Our paths were such that a large rock outcropping momentarily shielded her from my view, and when she reappeared, my well-endowed friend had pulled a long shirt from her pack, and covered up. As we passed, still 10 or 12 feet apart on parallel paths, she smiled shyly, and said hello. I did the same, burying an urge to express admiration and/or mention the burning properties of the sun at 14,000 feet.

It was becoming apparent that making my 5:00 check-in time was going to be difficult, so I continued on, moving at top speed, pausing only infrequently and briefly, as necessary. I once again skirted Bull Hill, and was soon off the ridge and walking along the trail below the Golden Fleece Mine.

The rest of the descent was routine. At 4:30, I strode down the last stretch of four-wheel-drive road above the trailhead, and back to my truck. I quickly stashed my gear, and headed for the nearest pay phone. At 4:45, with 15 minutes to spare, I phoned my father from Twin Lakes, and advised him not to call out Alpine Search and Rescue.
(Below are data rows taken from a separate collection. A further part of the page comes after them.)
(* ===== verification/Vfs.v ===== *)
(** * The virtual file system: [kernel/src/vfs.rs]

    One name space over the file systems: a path is normalised and handed to the
    file system whose prefix it has; any other path is looked up in the initrd.
    On top of it, finding an executable and summarising how it is to be loaded.
    [Mounts] is the state of the file systems and what their texts show; the
    counters of the HFS subsystem, whose code is a submodule, are a parameter. *)
From stdpp Require Import base list numbers option strings.
From Stdlib Require Import ZArith Lia Bool.
From S2P Require Import Prelude Paths Text Machine Frame Heap Sched Exec Initrd Fat Pseudo.

Definition ROOT_PATH : list Z := lit "/".
Definition DEV_ROOT_PATH : list Z := lit "/dev".
Definition PROC_ROOT_PATH : list Z := lit "/proc".
Definition INITRD_ROOT_PATH : list Z := lit "/initrd".
Definition HFS_ROOT_PATH : list Z := lit "/hfs".
Definition INIT_PATH : list Z := lit "/initrd/init".

Inductive VfsMountKind : Type := MRoot | MDevfs | MFat | MInitrd | MProcfs | MHfs.
Inductive VfsNodeKind : Type := VDirectory | VFile | VDevice.
#[export] Instance VfsMountKind_eq_dec : EqDecision VfsMountKind.
Proof. solve_decision. Defined.
#[export] Instance VfsNodeKind_eq_dec : EqDecision VfsNodeKind.
Proof. solve_decision. Defined.
Record VfsNode : Type := mkNode { n_path : list Z; n_mount : VfsMountKind; n_kind : VfsNodeKind; n_size : Z; n_executable : bool }.
Record VfsSummary : Type := mkVfsSummary { vs_mount_count : Z; vs_root_entry_count : Z; vs_directory_count : Z }.
Inductive VfsError : Type := VfsAlreadyInitialized.

Definition mount_name (k : VfsMountKind) : list Z :=
  match k with
  | MRoot => lit "rootfs" | MDevfs => lit "devfs" | MFat => lit "fat" | MInitrd => lit "initrd" | MProcfs => lit "procfs" | MHfs => lit "hfs"
  end.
My 18th fourteener, the highest in the state, had been a long hike to a crowded summit, followed by an uneventful — with one exception — return. It had, however, afforded fine views of La Plata Peak and Ellingwood Ridge for virtually its entirety, something that would have been missing from the more popular eastern routes on the peak.

 


Warning:

Mountain climbing entails certain risks and can be a dangerous activity. Many Colorado peaks have seen climbing fatalities. The most common factors in mountaineering accidents are poor judgement, inadequate physical conditioning and improper equipment. When faced with bad weather, fatigue or terrain that may be beyond your abilities, turn back. The mountain will still be there when you’re stronger, more experienced or better-equipped for another attempt. And remember: the summit is only the halfway point. Many accidents occur while a party is descending from the summit.

If you climb, do not rely solely on the information contained herein. Do not assume that the route descriptions are completely accurate. The route descriptions were written after-the-fact from memory, and human memory is fallible. In addition, many factors (especially weather) can cause a route that is normally a “walk-up” to become a serious, hazardous proposition. Thoroughly research your route, have appropriate equipment, anticipate sudden and drastic changes in alpine weather, and know your abilities and limitations. Seek professional instruction before climbing, and build your climbing skills gradually: climb several easier peaks before attempting a more difficult route. Don’t become a statistic!